*REQUIREMENT:* Write out again only the lines that run from the start of the entries to the line containing "ec_enabled : bool;", both included.

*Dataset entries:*
::::::

(* ===== verification/Encryption.v ===== *)
(** * Encryption: encryption at rest ([src/src/storage/encryption.rs])

    The [Encryptor] passes data through when it is disabled; otherwise a block
    is a fresh 12-byte nonce followed by the AES-256-GCM ciphertext.  The
    operating system's entropy source is an argument: the nonce the next read
    returns, or [None] when the source fails. *)
From Stdlib Require Import ZArith Lia.
From stdpp Require Import base tactics numbers list.
From S2P Require Import Prelude Bytes Extern.

(** [struct EncryptionConfig]. *)
Record EncryptionConfig := mkEncryptionConfig {
  ec_key : bytes;
  ec_enabled : bool;
}.

(** The all-zero key. *)
Definition zero_key : bytes := replicate 32 Byte.x00.

(** [EncryptionConfig::default]. *)
Definition EncryptionConfig_default : EncryptionConfig :=
  {| ec_key := zero_key; ec_enabled := false |}.

(** [hex::decode] of an ASCII string. *)
Definition hex_digit (b : byte) : option Z :=
  let x := byte_to_Z b in
  if (48 <=? x) && (x <=? 57) then Some (x - 48)
  else if (97 <=? x) && (x <=? 102) then Some (x - 87)
  else if (65 <=? x) && (x <=? 70) then Some (x - 55)
  else None.
Fixpoint hex_decode (s : bytes) : option bytes :=
  match s with
  | [] => Some []
  | h :: l :: s =>
      match hex_digit h, hex_digit l, hex_decode s with
      | Some a, Some b, Some r => Some (byte_of_Z (16 * a + b) :: r)
      | _, _, _ => None
      end
  | [_] => None
  end.

(** [str::trim] on the ASCII whitespace a key file can hold. *)
Definition is_ascii_space (b : byte) : bool :=
  let x := byte_to_Z b in (x =? 32) || ((9 <=? x) && (x <=? 13)).
Fixpoint trim_start (s : bytes) : bytes :=
  match s with
  | b :: s' => if is_ascii_space b then trim_start s' else s
  | [] => []
  end.
Definition trim (s : bytes) : bytes := reverse (trim_start (reverse (trim_start s))).

(** [EncryptionConfig::from_key_path]; [contents] is what reading the file
    gives ([None] when it cannot be read). *)
Definition from_key_path (path : option (option bytes)) : outcome EncryptionConfig :=
  match path with
  | None => Ok EncryptionConfig_default
  | Some contents =>
      let* contents := ok_or contents InvalidArgument in
      let* key_bytes := ok_or (hex_decode (trim contents)) InvalidArgument in
      if negb (len key_bytes =? 32) then Err InvalidArgument
      else if bytes_eqb key_bytes zero_key then Err LegacyEncryptionMigrationRequired
      else Ok {| ec_key := key_bytes; ec_enabled := true |}
  end.

(** [EncryptionConfig::from_storage_config]: the key path is required, and must
    not be blank, when encryption is on.  [key_path] is the configured path with
    the contents of the file it names. *)
Definition from_storage_config (encryption_enabled : bool)
    (key_path : option (bytes * option bytes)) : outcome EncryptionConfig :=
  if negb encryption_enabled then Ok EncryptionConfig_default
  else match key_path with
       | Some (path, contents) =>
           if bytes_eqb (trim path) [] then Err EncryptionKeyRequired
           else from_key_path (Some contents)
       | None => Err EncryptionKeyRequired
       end.

(** [struct Encryptor]: the cipher is the key it was made from. *)
Record Encryptor := mkEncryptor {
  cipher : option bytes;
  enabled : bool;
}.

(** [Encryptor::new] and [Encryptor::disabled]. *)
Definition Encryptor_new (config : EncryptionConfig) : Encryptor :=
  {| cipher := if ec_enabled config then Some (ec_key config) else None;
     enabled := ec_enabled config |}.
Definition Encryptor_disabled : Encryptor := {| cipher := None; enabled := false |}.

Section encryptor.
Context `{!Aead}.

(** [Encryptor::encrypt_block] ([encrypt_block_with_rng]). *)
Definition encrypt_block (self : Encryptor) (nonce : option bytes) (plaintext : bytes)
    : outcome bytes :=
  if negb (enabled self) then Ok plaintext
  else
    let* key := ok_or (cipher self) CompactionFailed in
    let* nonce_bytes := ok_or nonce CompactionFailed in
    let* ciphertext := ok_or (aead_encrypt key nonce_bytes plaintext) CompactionFailed in
    Ok (nonce_bytes ++ ciphertext).

(** [Encryptor::decrypt_block]. *)
Definition decrypt_block (self : Encryptor) (data : bytes) : outcome bytes :=
  if negb (enabled self) then Ok data
  else
    let* key := ok_or (cipher self) CompactionFailed in
    if len data <? 12 then Err CorruptedData
    else ok_or (aead_decrypt key (take 12 data) (drop 12 data)) EncryptionAuthenticationFailed.

(** [Encryptor::decrypt_for_recovery]: a failure is reported as a legacy
    migration when the all-zero key opens the data. *)
Definition decrypt_for_recovery (self : Encryptor) (data : bytes) : outcome bytes :=
  let result := if enabled self then decrypt_block self data else Err EncryptionKeyRequired in
  match result with
  | Ok plaintext => Ok plaintext
  | Panic => Panic
  | Err error =>
      let legacy := Encryptor_new {| ec_enabled := true; ec_key := zero_key |} in
      match decrypt_block legacy data with
      | Ok _ => Err LegacyEncryptionMigrationRequired
      | Panic => Panic
      | Err _ => Err error
      end
  end.

Lemma decrypt_encrypt_block self nonce p c :
  (forall n, nonce = Some n -> len n = 12) ->
  encrypt_block self nonce p = Ok c -> decrypt_block self c = Ok p.
Proof.
  intros Hn. unfold encrypt_block, decrypt_block.
  destruct (enabled self); simpl; [|by intros [= ->]].
  destruct (cipher self) as [k|]; simpl; [|done].
  destruct nonce as [n|]; simpl; [|done]. specialize (Hn n eq_refl).
  destruct (aead_encrypt k n p) as [ct|] eqn:E; simpl; [|done]. intros [= <-].
  pose proof (aead_length _ _ _ _ E). pose proof (aead_roundtrip _ _ _ _ E) as Hd.
  pose proof (len_nonneg p).
  rewrite (proj2 (Z.ltb_ge _ _)) by (rewrite len_app; lia).
  replace (take 12 (n ++ ct)) with n by (rewrite take_app_length'; [done|unfold len in Hn; lia]).
  replace (drop 12 (n ++ ct)) with ct by (rewrite drop_app_length'; [done|unfold len in Hn; lia]).
  by rewrite Hd.
Qed.

Lemma encrypt_block_len self nonce p c :
  (forall n, nonce = Some n -> len n = 12) ->
  encrypt_block self nonce p = Ok c ->
  len c = len p + (if enabled self then 28 else 0).
Proof.
  intros Hn. unfold encrypt_block.
  destruct (enabled self); simpl; [|intros [= ->]; lia].
  destruct (cipher self) as [k|]; simpl; [|done].
  destruct nonce as [n|]; simpl; [|done]. specialize (Hn n eq_refl).
  destruct (aead_encrypt k n p) as [ct|] eqn:E; simpl; [|done]. intros [= <-].
  pose proof (aead_length _ _ _ _ E). rewrite len_app. lia.
Qed.

(** What recovery decrypts is exactly what was encrypted: under an enabled
    encryptor [decrypt_for_recovery] inverts [encrypt_block]; a disabled
    encryptor never returns data for an encrypted payload, it reports a missing
    key or, when the all-zero key opens the payload, a required migration. *)
Theorem encrypted_payload_recovery (self : Encryptor) (nonce p c : bytes) :
  len nonce = 12 ->
  encrypt_block self (Some nonce) p = Ok c ->
  (enabled self = true -> decrypt_for_recovery self c = Ok p) /\
  (decrypt_for_recovery Encryptor_disabled c = Err EncryptionKeyRequired \/
   decrypt_for_recovery Encryptor_disabled c = Err LegacyEncryptionMigrationRequired).
Proof.
  intros Hn Hc. split.
  - intros He. unfold decrypt_for_recovery. rewrite He.
    rewrite (decrypt_encrypt_block self (Some nonce) p c); [done|by intros ? [= <-]|done].
  - unfold decrypt_for_recovery. simpl enabled. cbv iota.
    destruct (decrypt_block _ c) eqn:E; auto.
    exfalso. revert E. unfold decrypt_block. simpl. case_cond; [done|].
    by destruct (aead_decrypt _ _ _).
Qed.

End encryptor.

::::::

*RESULT:*
(* ===== verification/Encryption.v ===== *)
(** * Encryption: encryption at rest ([src/src/storage/encryption.rs])

    The [Encryptor] passes data through when it is disabled; otherwise a block
    is a fresh 12-byte nonce followed by the AES-256-GCM ciphertext.  The
    operating system's entropy source is an argument: the nonce the next read
    returns, or [None] when the source fails. *)
From Stdlib Require Import ZArith Lia.
From stdpp Require Import base tactics numbers list.
From S2P Require Import Prelude Bytes Extern.

(** [struct EncryptionConfig]. *)
Record EncryptionConfig := mkEncryptionConfig {
  ec_key : bytes;
  ec_enabled : bool;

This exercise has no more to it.